**Exercise prompt:** Please output the section of the listing below that opens with the line containing "split; [done|]. cbn. split_and!; try done." and closes with the line containing "- apply Hinv.", exactly and with nothing else.

**Materials provided:**
______

(** The patch turns the held rows into the successor's: move them up by the
    shift, fill the exposed rows with anything, overwrite the dirty rows. *)
Lemma fold_inv_patch held height st exposed :
  fold_inv held height st -> length held = height ->
  length exposed = Z.to_nat (fold_shift st) ->
  overwrite (drop (Z.to_nat (fold_shift st)) held ++ exposed)
    (if fold_shift st =? f_rows (fold_frame st) then f_viewport_rows (fold_frame st)
     else marked_rows (f_viewport_rows (fold_frame st)) (fold_marks st))
  = f_viewport_rows (fold_frame st).
Proof.
  intros [Hh Hl Hml Hs Hm Hun Hmv] Hheld Hexp.
  assert (Hmarked : forall r, r ∈ marked_rows (f_viewport_rows (fold_frame st)) (fold_marks st) ->
            f_viewport_rows (fold_frame st) !! slot r = Some r
            /\ fold_marks st !! slot r = Some true).
  { intros r (i & Hi & Ht)%marked_rows_elem. destruct (Hm i Ht) as (r' & Hi' & <-).
    rewrite Hi in Hi'. by injection Hi' as ->. }
  apply overwrite_exact.
  - rewrite length_app, length_drop. lia.
  - destruct (Z.eqb_spec (fold_shift st) (f_rows (fold_frame st))) as [He|He];
      [|intros r Hr; by apply Hmarked].
    intros r (i & Hi)%list_elem_of_lookup.
    assert (Hlt : (i < height)%nat) by (apply lookup_lt_Some in Hi; lia).
    destruct (Hm i (Hmv ltac:(lia) i Hlt)) as (r' & Hi' & Hs'). congruence.
  - intros i Hno. destruct (decide (i < height)%nat) as [Hlt|Hge].
    2: { rewrite !lookup_ge_None_2; [done| |]; rewrite ?length_app, ?length_drop; lia. }
    assert (Hmark : fold_marks st !! i <> Some true).
    { intros Ht. destruct (Hm i Ht) as (r & Hi & Hsl). apply Hno. rewrite <- Hsl.
      apply list_elem_of_fmap_2. case_match; [by eapply list_elem_of_lookup_2|].
      apply marked_rows_elem. by exists i. }
    assert (Hz : fold_shift st = 0).
    { destruct (decide (fold_shift st = 0)); [done|]. destruct Hmark. apply Hmv; [lia|done]. }
    destruct (fold_marks st !! i) as [[]|] eqn:Hb; [done| |].
    + rewrite (Hun Hz i Hb), lookup_app_l by (rewrite length_drop; lia).
      by rewrite Hz.
    + apply lookup_ge_None_1 in Hb. lia.
Qed.

(** An accepted batch started from a grid whose rows are all there. *)
Lemma fold_nonempty_height st delta st' :
  fold_step st delta = Some st' ->
  len (f_viewport_rows (fold_frame st)) = f_rows (fold_frame st).
Proof. intros (Hfull & _ & Happly & _)%fold_step_shape. by apply apply_delta_shape in Happly as (_&?&_). Qed.

(** C33: folding a run of deltas into one renderer patch is exactly applying
    them one by one.  The fold succeeds when and only when there is a delta
    and each applies in turn with the next history rows; its frame, its
    history re-attached, is the frame the deltas leave one by one; and the
    patch is enough for a renderer that only knows the starting rows: move
    them up by the proven shift, leave anything in the exposed rows, overwrite
    the dirty rows, and the viewport is the successor's.  The history list is
    every appended row, in order, numbered from the held total. *)
Theorem fold_batch_exact (base : CellGridFrame) (deltas : list CellGridFrame) :
  0 <= f_rows base < 2 ^ 31 ->
  match fold_cell_delta_batch base deltas with
  | None => deltas = [] \/ apply_each base deltas = None
  | Some batch =>
      deltas <> []
      /\ apply_each base deltas
         = Some (with_history (batch_frame batch)
                   (f_scrollback_rows base ++ batch_append batch) [])
      /\ (forall exposed, length exposed = Z.to_nat (viewport_shift batch) ->
            overwrite (drop (Z.to_nat (viewport_shift batch)) (f_viewport_rows base) ++ exposed)
              (dirty_rows batch)
            = f_viewport_rows (batch_frame batch))
      /\ 0 <= viewport_shift batch <= f_rows base
      /\ batch_append batch = deltas ≫= f_scrollback_append
      /\ f_scrollback_rows (batch_frame batch) = batch_append batch
      /\ f_scrollback_total (batch_frame batch)
         = f_scrollback_total base + len (batch_append batch)
      /\ f_seq (batch_frame batch) = f_seq base + len deltas
      /\ (forall i r, batch_append batch !! i = Some r ->
            row_index r = f_scrollback_total base + Z.of_nat i)
  end.
Proof.
  intros Hrows. unfold fold_cell_delta_batch. case_bool_decide as Hne; [by left|].
  set (st0 := mkFoldState (clone_cell_grid_frame_without_history base) _ [] 0).
  pose proof (fold_deltas_each st0 deltas) as Heach.
  assert (Hheld : apply_each base deltas
            = (fun g => with_history g (f_scrollback_rows base ++ f_scrollback_rows g) [])
                <$> apply_each (fold_frame st0) deltas).
  { rewrite <- (with_history_self base) at 1. by apply apply_each_held. }
  destruct (fold_deltas st0 deltas) as [st|] eqn:Hfold; cbn [mbind option_bind].
  2: { right. by rewrite Hheld, <- Heach. }
  rewrite <- Heach in Hheld. cbn in Hheld.
  assert (Hlen : len (f_viewport_rows base) = f_rows base).
  { destruct deltas as [|delta rest]; [done|]. cbn [fold_deltas] in Hfold.
    destruct (fold_step st0 delta) eqn:Hstep; [|done]. by apply fold_nonempty_height in Hstep. }
  pose proof (fold_inv_initial base ltac:(lia) Hlen) as Hinv0.
  destruct (fold_deltas_run (f_viewport_rows base) _ st0 deltas st
              (ltac:(lia) : 2 * Z.of_nat (Z.to_nat (f_rows base)) < 2 ^ 32) Hinv0 Hfold)
    as (Hinv & Ha & Hr & Ht & Hs & Hc).
  cbn in Ha, Hr. rewrite Ha in *.
  split; [done|]. cbn. split_and!; try done.
  - rewrite Hheld. by rewrite Hr.
  - intros exposed. apply fold_inv_patch with (height := Z.to_nat (f_rows base)); [done|].
    unfold len in Hlen. lia.
  - apply Hinv.
  - pose proof (fold_shift_range _ _ _ Hinv). lia.
Qed.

______

**Solution to this exercise:**
  split; [done|]. cbn. split_and!; try done.
  - rewrite Hheld. by rewrite Hr.
  - intros exposed. apply fold_inv_patch with (height := Z.to_nat (f_rows base)); [done|].
    unfold len in Hlen. lia.
  - apply Hinv.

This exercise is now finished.